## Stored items
══════════════════════════════

Lemma filter_interval {A : Type} (P : A → Prop) `{∀ x, Decision (P x)} (l : list A) a b :
  (∀ i x, l !! i = Some x → P x ↔ a ≤ i < b) → filter P l = take (b - a) (drop a l).
Proof using Type.
  revert a b. induction l as [|x l IH]; intros a b Hp; [by rewrite drop_nil, take_nil|].
  assert (∀ i y, l !! i = Some y → P y ↔ a - 1 ≤ i < b - 1) as Hl.
  { intros i y Hi. rewrite (Hp (S i) y Hi). lia. }
  pose proof (Hp 0 x eq_refl) as Hx. rewrite filter_cons, (IH _ _ Hl). destruct a as [|a].
  - change (0 - 1) with 0. rewrite !drop_0, !Nat.sub_0_r. case_decide as HP.
    + apply Hx in HP. destruct b as [|b]; [lia|]. by replace (S b - 1) with b by lia.
    + destruct b as [|b]; [done|]. destruct HP. apply Hx. lia.
  - rewrite decide_False by (rewrite Hx; lia). replace (S a - 1) with a by lia. cbn [drop]. f_equal. lia.
Qed.

Lemma window_rows vs lo hi nulls batch :
  ascending n vs → row_key e <$> batch = Some <$> vs →
  filter (λ r, keeps n lo hi nulls (row_key e r) = true) batch
    = take (window_stop vs hi - window_start vs lo) (drop (window_start vs lo) batch).
Proof using Type.
  intros Ha Hk. apply filter_interval. intros i r Hi.
  assert (∃ v, vs !! i = Some v ∧ row_key e r = Some v) as (v & Hv & ->).
  { pose proof (f_equal (λ l, l !! i) Hk) as Hl. cbv beta in Hl. rewrite !list_lookup_fmap, Hi in Hl.
    destruct (vs !! i) as [v|]; [|done]. injection Hl as ->. by exists v. }
  pose proof (lookup_lt_Some _ _ _ Hv). unfold keeps, window_start, window_stop. rewrite andb_true_iff.
  apply ZifyClasses.and_morph; [destruct lo as [l|]|destruct hi as [h|]]; cbn [from_option];
    rewrite ?Z.leb_le, ?Z.ltb_lt; [| |symmetry; by apply below_position|]; try (split; [lia|done]).
  pose proof (below_position vs (order_of n l) i v Ha Hv). lia.
Qed.

(** The keys of a batch ascend wherever neither is NULL. *)
Definition sorted_batch (batch : list Row) : Prop :=
  ∀ i r s v w, batch !! i = Some r → batch !! S i = Some s →
    row_key e r = Some v → row_key e s = Some w → (order_of n v ≤ order_of n w)%Z.

Lemma no_nulls_values (keys : list (option Z)) :
  null_count_of (mkArray (type_of e) keys) = 0%N → ∃ vs, keys = Some <$> vs.
Proof using Type.
  unfold null_count_of. cbn [array_values]. induction keys as [|[v|] keys IH]; intros Hk.
  - by exists [].
  - rewrite filter_cons_False in Hk by done. destruct (IH Hk) as [vs ->]. by exists (v :: vs).
  - rewrite filter_cons_True in Hk by done. cbn in Hk. lia.
Qed.

Lemma sorted_ascending batch vs :
  sorted_batch batch → row_key e <$> batch = Some <$> vs → ascending n vs.
Proof using Type.
  intros Hs Hk i a b Hi Hj. pose proof (f_equal (λ l, l !! i) Hk) as Ki.
  pose proof (f_equal (λ l, l !! S i) Hk) as Kj. cbv beta in Ki, Kj.
  rewrite !list_lookup_fmap, Hi in Ki. rewrite !list_lookup_fmap, Hj in Kj.
  destruct (batch !! i) as [r|] eqn:Er; [|done]. destruct (batch !! S i) as [s|] eqn:Es; [|done].
  injection Ki as Ki. injection Kj as Kj. by apply (Hs i r s).
Qed.

Lemma window_ends vs lo hi first last :
  ascending n vs → vs !! 0 = Some first → vs !! (length vs - 1) = Some last →
  Forall (in_range n) vs → in_rng lo → in_rng hi →
  opt_test ((λ v, sc v) <$> hi) false (λ hi, scalar_ge (sc first) hi) = (window_stop vs hi <=? 0) ∧
  opt_test ((λ v, sc v) <$> lo) false (λ lo, scalar_lt (sc last) lo)
    = (length vs <=? window_start vs lo) ∧
  opt_test ((λ v, sc v) <$> lo) true (λ lo, scalar_ge (sc first) lo) = (window_start vs lo <=? 0) ∧
  opt_test ((λ v, sc v) <$> hi) true (λ hi, scalar_lt (sc last) hi)
    = (length vs <=? window_stop vs hi).
Proof using All.
  intros Ha Hf Hl Hr Hlo Hhi. pose proof (lookup_lt_Some _ _ _ Hf).
  assert (in_range n first) by by eapply Forall_lookup_1.
  assert (in_range n last) by by eapply Forall_lookup_1.
  unfold window_start, window_stop. split_and!; destruct lo as [l|], hi as [h|]; cbn in *;
    rewrite ?(sc_ge (type_of e) n Hd), ?(sc_lt (type_of e) n Hd) by done;
    apply eq_true_iff_eq; rewrite ?Nat.leb_le, ?Z.leb_le, ?Z.ltb_lt; try (split; done || lia);
    try (pose proof (below_position vs (order_of n h) _ _ Ha Hf));
    try (pose proof (below_position vs (order_of n h) _ _ Ha Hl));
    try (pose proof (below_position vs (order_of n l) _ _ Ha Hf));
    try (pose proof (below_position vs (order_of n l) _ _ Ha Hl)); lia.
Qed.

══════════════════════════════

## What the exercise asks
Only an exact transcription of all the entries will do.

## Answer
Lemma filter_interval {A : Type} (P : A → Prop) `{∀ x, Decision (P x)} (l : list A) a b :
  (∀ i x, l !! i = Some x → P x ↔ a ≤ i < b) → filter P l = take (b - a) (drop a l).
Proof using Type.
  revert a b. induction l as [|x l IH]; intros a b Hp; [by rewrite drop_nil, take_nil|].
  assert (∀ i y, l !! i = Some y → P y ↔ a - 1 ≤ i < b - 1) as Hl.
  { intros i y Hi. rewrite (Hp (S i) y Hi). lia. }
  pose proof (Hp 0 x eq_refl) as Hx. rewrite filter_cons, (IH _ _ Hl). destruct a as [|a].
  - change (0 - 1) with 0. rewrite !drop_0, !Nat.sub_0_r. case_decide as HP.
    + apply Hx in HP. destruct b as [|b]; [lia|]. by replace (S b - 1) with b by lia.
    + destruct b as [|b]; [done|]. destruct HP. apply Hx. lia.
  - rewrite decide_False by (rewrite Hx; lia). replace (S a - 1) with a by lia. cbn [drop]. f_equal. lia.
Qed.

Lemma window_rows vs lo hi nulls batch :
  ascending n vs → row_key e <$> batch = Some <$> vs →
  filter (λ r, keeps n lo hi nulls (row_key e r) = true) batch
    = take (window_stop vs hi - window_start vs lo) (drop (window_start vs lo) batch).
Proof using Type.
  intros Ha Hk. apply filter_interval. intros i r Hi.
  assert (∃ v, vs !! i = Some v ∧ row_key e r = Some v) as (v & Hv & ->).
  { pose proof (f_equal (λ l, l !! i) Hk) as Hl. cbv beta in Hl. rewrite !list_lookup_fmap, Hi in Hl.
    destruct (vs !! i) as [v|]; [|done]. injection Hl as ->. by exists v. }
  pose proof (lookup_lt_Some _ _ _ Hv). unfold keeps, window_start, window_stop. rewrite andb_true_iff.
  apply ZifyClasses.and_morph; [destruct lo as [l|]|destruct hi as [h|]]; cbn [from_option];
    rewrite ?Z.leb_le, ?Z.ltb_lt; [| |symmetry; by apply below_position|]; try (split; [lia|done]).
  pose proof (below_position vs (order_of n l) i v Ha Hv). lia.
Qed.

(** The keys of a batch ascend wherever neither is NULL. *)
Definition sorted_batch (batch : list Row) : Prop :=
  ∀ i r s v w, batch !! i = Some r → batch !! S i = Some s →
    row_key e r = Some v → row_key e s = Some w → (order_of n v ≤ order_of n w)%Z.

Lemma no_nulls_values (keys : list (option Z)) :
  null_count_of (mkArray (type_of e) keys) = 0%N → ∃ vs, keys = Some <$> vs.
Proof using Type.
  unfold null_count_of. cbn [array_values]. induction keys as [|[v|] keys IH]; intros Hk.
  - by exists [].
  - rewrite filter_cons_False in Hk by done. destruct (IH Hk) as [vs ->]. by exists (v :: vs).
  - rewrite filter_cons_True in Hk by done. cbn in Hk. lia.
Qed.

Lemma sorted_ascending batch vs :
  sorted_batch batch → row_key e <$> batch = Some <$> vs → ascending n vs.
Proof using Type.
  intros Hs Hk i a b Hi Hj. pose proof (f_equal (λ l, l !! i) Hk) as Ki.
  pose proof (f_equal (λ l, l !! S i) Hk) as Kj. cbv beta in Ki, Kj.
  rewrite !list_lookup_fmap, Hi in Ki. rewrite !list_lookup_fmap, Hj in Kj.
  destruct (batch !! i) as [r|] eqn:Er; [|done]. destruct (batch !! S i) as [s|] eqn:Es; [|done].
  injection Ki as Ki. injection Kj as Kj. by apply (Hs i r s).
Qed.

Lemma window_ends vs lo hi first last :
  ascending n vs → vs !! 0 = Some first → vs !! (length vs - 1) = Some last →
  Forall (in_range n) vs → in_rng lo → in_rng hi →
  opt_test ((λ v, sc v) <$> hi) false (λ hi, scalar_ge (sc first) hi) = (window_stop vs hi <=? 0) ∧
  opt_test ((λ v, sc v) <$> lo) false (λ lo, scalar_lt (sc last) lo)
    = (length vs <=? window_start vs lo) ∧
  opt_test ((λ v, sc v) <$> lo) true (λ lo, scalar_ge (sc first) lo) = (window_start vs lo <=? 0) ∧
  opt_test ((λ v, sc v) <$> hi) true (λ hi, scalar_lt (sc last) hi)
    = (length vs <=? window_stop vs hi).
Proof using All.
  intros Ha Hf Hl Hr Hlo Hhi. pose proof (lookup_lt_Some _ _ _ Hf).
  assert (in_range n first) by by eapply Forall_lookup_1.
  assert (in_range n last) by by eapply Forall_lookup_1.
  unfold window_start, window_stop. split_and!; destruct lo as [l|], hi as [h|]; cbn in *;
    rewrite ?(sc_ge (type_of e) n Hd), ?(sc_lt (type_of e) n Hd) by done;
    apply eq_true_iff_eq; rewrite ?Nat.leb_le, ?Z.leb_le, ?Z.ltb_lt; try (split; done || lia);
    try (pose proof (below_position vs (order_of n h) _ _ Ha Hf));
    try (pose proof (below_position vs (order_of n h) _ _ Ha Hl));
    try (pose proof (below_position vs (order_of n l) _ _ Ha Hf));
    try (pose proof (below_position vs (order_of n l) _ _ Ha Hl)); lia.
Qed.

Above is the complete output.